I’ve just finished my second dip into Adam Nevill’s writing, Banquet for the Damned, prompting me to review his writing rather than the book. I couldn’t help wondering what drew me in so. Simply, a rich vocabulary — a style that elevates the horror genre with a more artistic approach.
One thing that has occasionally made me grit my teeth has been having to dumb down. Editors say this in different ways but if told, ‘I’m not telling you to dumb down’, they are. Another way of expressing this is commercial fiction: short simple words, sentences, and paragraphs make for faster reading; readers can speed through books and hence purchase more.
Nothing wrong with this. Some genres or stories take to the fast pace with alacrity, and even within a leisurely pace there is the need to play with the velocity, speeding up and slowing down to suit the suspense and relaxed segments of the plot.

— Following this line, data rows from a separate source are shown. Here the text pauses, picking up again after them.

Lemma map_outcome_In {A B : Type} (f : A -> outcome B) (l : list A)
    (vs : list B) (a : A) :
  map_outcome f l = Returned vs -> In a l -> exists v, f a = Returned v.
Proof.
  revert vs. induction l as [| b l IH]; intros vs H Hin; [contradiction |].
  destruct (map_outcome_cons _ _ _ _ H) as (v & vs' & Hb & Hl & _).
  destruct Hin as [<- | Hin]; [eauto | exact (IH vs' Hl Hin)].
Qed.

(** X3.  The single read agrees with the list: when
    [getAllResourcesService] returns, [getResourceByIdService] returns for
    every key the first view of the list with that id, and [null] when the
    list has none. *)
Theorem getById_agrees_with_list (d : db) (views : list Enriched.t) :
  listAll d = Returned views ->
  forall id,
    getById id d = Returned (find (fun e => Enriched.id e =? id) views).
Proof.
  unfold getAllResourcesService, getResourceByIdService,
    findByPk_Resource_include, findByPk_Resource, findAll_Resource_include.
  intros H id. revert views H.
  induction (resources d) as [| r rs IH]; intros views H.
  - cbn in H. inversion H. reflexivity.
  - cbn [map] in H.
    destruct (map_outcome_cons _ _ _ _ H) as (v & vs & Hr & Hrs & ->).
    destruct (enrich_fields _ _ Hr) as (_ & _ & _ & _ & Hid & _).
    cbn [include_resourceData Loaded.id] in Hid.
    cbn [find]. rewrite Hid.
    destruct (Resource.id r =? id).
    + cbn [option_map]. now rewrite Hr.
    + exact (IH vs Hrs).
Qed.



(** X5.  When [isResourceCritical] tests the quantity against the
    critical level of the category, and [getAllResourcesService] returns,
    [getCriticalResourcesService] returns exactly the views of that list
    whose status is "critical", in the order of the list. *)
Theorem critical_filters_list (isResourceCritical : Z -> string -> bool)
    (d : db) (views : list Enriched.t) :
  (forall quantity category levels,
     getLevelsByCategory category = Some levels ->
     isResourceCritical quantity category
     = (quantity <=? lv_criticalLevel levels)) ->
  listAll d = Returned views ->
  getCriticalResourcesService isResourceCritical d
  = Returned (filter (fun e => is_critical (Enriched.status e)) views).
Proof.
  intros Hcrit Hall. unfold getCriticalResourcesService.
  unfold getAllResourcesService in Hall.
  set (p := fun l : Loaded.t =>
              match Loaded.resourceData l with
              | Some rd => isResourceCritical (Loaded.quantity l)
                             (ResourceData.category rd)
              | None => false
              end).
  rewrite (filter_outcome_total _ p).
  - apply map_outcome_filter; [| exact Hall].
    intros l e He.
    destruct (enrich_fields _ _ He)
      as (rd & lv & Hrd & Hlv & _ & _ & _ & _ & _ & _ & Hst).
    unfold p. rewrite Hrd, Hst, (Hcrit _ _ _ Hlv). unfold status_of.
    destruct (Loaded.quantity l <=? lv_criticalLevel lv); [reflexivity |].
    now destruct (Loaded.quantity l <=? lv_minimumLevel lv).
  - intros l Hl. destruct (map_outcome_In _ _ _ _ Hall Hl) as [e He].
    destruct (enrich_fields _ _ He) as (rd & _ & Hrd & _).
    unfold p. now rewrite Hrd.
Qed.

Still, people surprised me by contacting me praising my use of language, words, prose, narrative, style, and expression for my book, A Very Private Haunting all amounting to the same thing and making me feel many don’t frown on the use of a richer vocabulary as some would have us believe. A vocabulary I’ve often had to simplify to meet market demand, so you can imagine my delight when I stumbled over a writer I hadn’t read before who’s not afraid of opting for a more demanding word choice. If I tell you three of my favourite writers are Mervyn Peake, China Melville, and Carlos Ruiz Zafon, it should be no surprise I’m delighted to read an imaginative approach in one of my favourite genres.
I can see why this book will receive mixed reviews, and it’s owing to stylistic preference. On the first page, I sank into a rich vocabulary and longer sentences so often lacking in modern fiction. I don’t want to use the term literary as it carries an unfortunate modern-day connotation of dusty libraries and mildewed books written by notaries of a by-gone age (a sad view of the classics that were part of my childhood reading and nowadays periodically termed ‘too difficult’) and Nevill’s work isn’t like that, but one would have to say this is a more literary ‘style’ of horror.
Another way to describe it is I can see several editors returning the manuscript, circling a few sentences and referencing them as purple prose. Thank goodness the publisher ignored them if they did. The carefully chosen style weaves a successful spell on any reader able to appreciate the opulent seductive description spiced with the ‘creep’ factor; the sense that something is coming and might be present on the next turn of a page. This seems to be where Adam Nevill excels. I’ve read two of his titles so far, but will check out more.